Goal-oriented financial planning is not a new concept. Neither does diversification.
We know we have used life insurance in the past as a risk management tool to help you with income replacement during your years of work. But life insurance also plays an important role in diversified and comprehensive financial planning. It is important to first set your goals and then explore the life insurance options available to help you work towards those goals.
While there are more than six uses of life insurance in comprehensive financial planning, the following six are certainly the most popular, especially given potential changes in tax laws.
Income replacement
The core of why most people buy life insurance is income replacement to ensure that loved ones continue to have purchasing power and can stay in their home.
If you are in your core earnings years, which are between 35 and 55 years of age, income replacement is especially important. During these core working years there is a low risk of death, but a high pain point should death occur.
There is much – emotionally and financially – for loved ones in the event of a premature death. Worrying about how to pay the mortgage and pay the funeral expenses shouldn’t be one of them.
University planning
Another use of life insurance is to take out a policy and use the cash value to pay tuition fees. But if you take this route you will need a long runway or a high return on investment to raise enough money to pay the tuition fees.
If you choose to use this strategy, the present value of your chosen policy will not be included in the expected family contribution (EFC) that is considered in the grant, so you may receive additional help through student loans or scholarships.
The downside is that it could take a lot longer to grow than a 529 investment portfolio. It is important to speak to your financial advisor to make sure that you are using the strategy that best fits your situation.
Retirement planning
Life insurance is not a financial investment, but it does have this savings component. Think of life insurance as just another bucket – you put money in your 401 (k) or you put money in your Roth IRA. Life insurance is a conservative part of your investment portfolio that allows you to put in tax-deductible dollars and, unlike other vehicles, gives you control over flexibility and options.
With the right composition and financing, you can draw tax-free income over a certain period of time to supplement your retirement provision.
Tom Hegna, retirement planning expert and author, said he invested some of his personal wealth in cash-value life insurance as a source of tax-free retirement income.
“I think tax-free retirement income is becoming more important every year,” said Hegna.

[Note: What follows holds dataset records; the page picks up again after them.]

(** The functor of [handleWrite] calls the callback the connection has when it runs. *)
(* @src TcpConnection.cpp | capture0->writeCompleteCallback_(capture0); *)
Definition lateWriteComplete c w : outcome (TcpConnection CB S * W) := call_user (writeCompleteCallback_ c) c w.

(** The loop runs a functor of the connection. *)
Definition run_conn_functor (f : conn_functor) c w : outcome (TcpConnection CB S * W) :=
  match f with
  | FWriteComplete cb => user cb c w
  | FWriteCompleteLate => lateWriteComplete c w
  | FHighWaterMark cb _ => user cb c w
  | FSendInLoop message => sendInLoopByString message c w
  | FShutdownInLoop => shutdownInLoop c w
  | FForceCloseInLoop => forceCloseInLoop c w
  end.

(** What happens to a connection in its loop's thread after it is established: the user's calls, the
    poller's reports, and functors queued earlier. *)
Inductive conn_op :=
| OCall (a : uact)
| OFunctor (f : conn_functor)
| OReadable
| OWritable
| OError.

(** The poller reports only channels with interest, and a [shutdownInLoop] was queued by [shutdown]. *)
Definition run_conn_op (o : conn_op) c w : outcome (TcpConnection CB S * W) :=
  let is_live := is_state (state_ c) KConnected || is_state (state_ c) KDisconnecting in
  match o with
  | OCall a => run_uact a c w
  | OFunctor f => if bool_decide (f = FShutdownInLoop) && is_state (state_ c) KConnected then Ok (c, w)
                  else run_conn_functor f c w
  | OReadable => if is_live then handleRead c w else Ok (c, w)
  | OWritable => handleWrite c w
  | OError => handleError c w
  end.

Definition run_conn_ops (os : list conn_op) c w : outcome (TcpConnection CB S * W) :=
  foldM (fun o '(c, w) => run_conn_op o c w) os (c, w).
End Events.

(** Callbacks that make a list of calls on the connection and leave the world otherwise alone. *)
Definition calls (acts : nat → TcpConnection CB S → list uact) (k : nat) c w : outcome (TcpConnection CB S * W) :=
  run_user (acts k c) c w.
End Connection.

(** ** Invariant *)

Section Invariant.
Context {CB T W S : Type} `{LS : LoopServices CB T W} `{LL : !LoopLaws CB T W} `{SK : SocketKernel S} `{SL : !SocketLaws S}.
Context (fn : conn_functor → T).
Implicit Types (c : TcpConnection CB S) (w : W).
Local Abbreviation sendInLoop := (sendInLoop fn).
Local Abbreviation run_user := (run_user fn).

(** The bytes waiting in the output buffer; the bytes accepted for the peer, in order. *)
Definition out c : chars := content (outputBuffer_ c).
Definition stream c : chars := sent (socket_ c) ++ out c.

(** The interest of a live connection: always reading, writing exactly when output waits. *)
Definition live_events (o : chars) : Z := if o is [] then KReadEvent else Z.lor KReadEvent KWriteEvent.

Definition state_inv c : Prop :=
  match state_ c with
  | KConnecting => events_ (channel_ c) = KNoneEvent ∧ out c = [] ∧ shut (socket_ c) = false
  | KConnected => events_ (channel_ c) = live_events (out c) ∧ shut (socket_ c) = false
  | KDisconnecting => events_ (channel_ c) = live_events (out c) ∧ (shut (socket_ c) = true → out c = [])
  | KDisconnected => events_ (channel_ c) = KNoneEvent
  end.

(** The callbacks that server and client set before the connection is established. *)
Definition callbacks_set c : Prop :=
  is_Some (connectionCallback_ c) ∧ is_Some (messageCallback_ c) ∧ is_Some (closeCallback_ c).

Record conn_inv c w : Prop := {
  ci_thread : inLoopThread w = true;
  ci_chan : chan_ok (channel_ c) w;
  ci_in : wf (inputBuffer_ c);
  ci_out : wf (outputBuffer_ c);
  ci_state : state_inv c;
  ci_set : callbacks_set c
}.

Definition live c : Prop := state_ c = KConnected ∨ state_ c = KDisconnecting.

(** Ends in a well-formed state with room for [n] more wakeups, or the vector could not grow. *)
Definition ends (n : nat) (R : TcpConnection CB S → W → Prop) (m : outcome (TcpConnection CB S * W)) : Prop :=
  m = Fault (Throw LengthError) ∨ ∃ c w, m = Ok (c, w) ∧ conn_inv c w ∧ can_queue n w ∧ R c w.

Lemma ends_mono n n' (R R' : TcpConnection CB S → W → Prop) m :
  (n' <= n)%nat → (∀ c w, R c w → R' c w) → ends n R m → ends n' R' m.
Proof.
  intros Hn HR [?|(c & w & E & I & Q & H)]; [by left|right]. exists c, w. split_and!; [done|done| |auto].
  by eapply can_queue_mono.
Qed.

Lemma assert_in c w : conn_inv c w → assertInLoop w = Ok tt.
Proof. intros I. unfold assertInLoop. by rewrite (ci_thread _ _ I). Qed.

Lemma writing_live c : events_ (channel_ c) = live_events (out c) → isWriting (channel_ c) = negb (bool_decide (out c = [])).
Proof. unfold isWriting. intros ->. by destruct (out c). Qed.

Lemma readable_out c w : conn_inv c w → (readableBytes (outputBuffer_ c) =? 0) = bool_decide (out c = []).
Proof.
  intros I. rewrite readable_content by apply (ci_out _ _ I). fold (out c). destruct (out c); [done|].
  apply Z.eqb_neq. rewrite zlen_cons. pose proof (zlen_nonneg l). lia.
Qed.

(** Changing the interest mask of the channel. *)
Lemma mask_ok e c w :
  inLoopThread w = true → chan_ok (channel_ c) w →
  ∃ ch w', update (with_events e (channel_ c)) w = Ok (ch, w') ∧ events_ ch = e ∧ chan_ok ch w' ∧
    inLoopThread w' = true ∧ (∀ n, can_queue n w → can_queue n w') ∧ queued w' = queued w ∧ id_ ch = id_ (channel_ c) ∧
    (removable (channel_ c) w → removable ch w').
Proof.
  intros Ht Hc. destruct (update_law (with_events e (channel_ c)) w Ht) as (i & w' & E & C & Q & T' & N & R & _).
  { by eapply chan_ok_same; [..|exact Hc]. }
  eexists _, w'. split; [exact E|]. split_and!; try done.
  intros Hr. apply R. by eapply removable_same; [|exact Hr].
Qed.

Lemma post_ok n f c w :
  can_queue (Datatypes.S n) w → conn_inv c w →
  ∃ w', post fn f c w = Ok (c, w') ∧ conn_inv c w' ∧ can_queue n w' ∧ queued w' = queued w ++ [fn f].
Proof.
  intros Q [I1 I2 I3 I4 I5 I6]. destruct (queue_law n (fn f) w Q) as (w' & E & Eq & Et & Q' & C & R).
  exists w'. unfold post. rewrite E. cbn. split_and!; [done| |done|done]. split; [congruence|auto..].
Qed.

Life insurance can also be used to replace income from your pension or social security. Finally, it can be used to cover maintenance costs. Many modern policies even have long-term care benefits.
Tax diversification.
Hegna noted that taxes need to rise to cover underfunded obligations like Social Security, Medicare, Medicaid, and state and military pensions.
In the case of life insurance policies with a cash value, the cash value increases with tax deductions within the contract and the beneficiaries are paid out federal income tax free. Under the Internal Revenue Code 1035, older present-value contracts that are not performing well can be exchanged for a newer tax-free policy.
Business needs
The use of life insurance and up-front buy-sell arrangements can help ensure business continuity. Whether you have two or more partners, you want to make sure that the business is passed on to those who are interested.
Estate planning
We all have an estate. Our goal in using life insurance in estate planning is to ensure that you hand over your estate efficiently and in the manner you want. There are always expenses that come with a discount. Life insurance provides liquidity to pay for some of these expenses and inheritance fees.
“Wealthy people often say they don’t need life insurance – and they may be right in the traditional sense – but they need a way to transfer wealth to their families as efficiently as possible,” said Hegna. “Life insurance enables you to transfer large sums of assets to the dollar for just a few cents.”
Other strategies include using an irrevocable life insurance trust to ease inheritance taxes. To accompany this, it is important to stay abreast of possible changes in inheritance tax that will have a major conversation over the next 18 to 24 months.
It is important to explore ways in which you can use life insurance as part of your comprehensive financial plan to help you achieve your goals. If you’re not sure how to do this, contact a professional who can help you.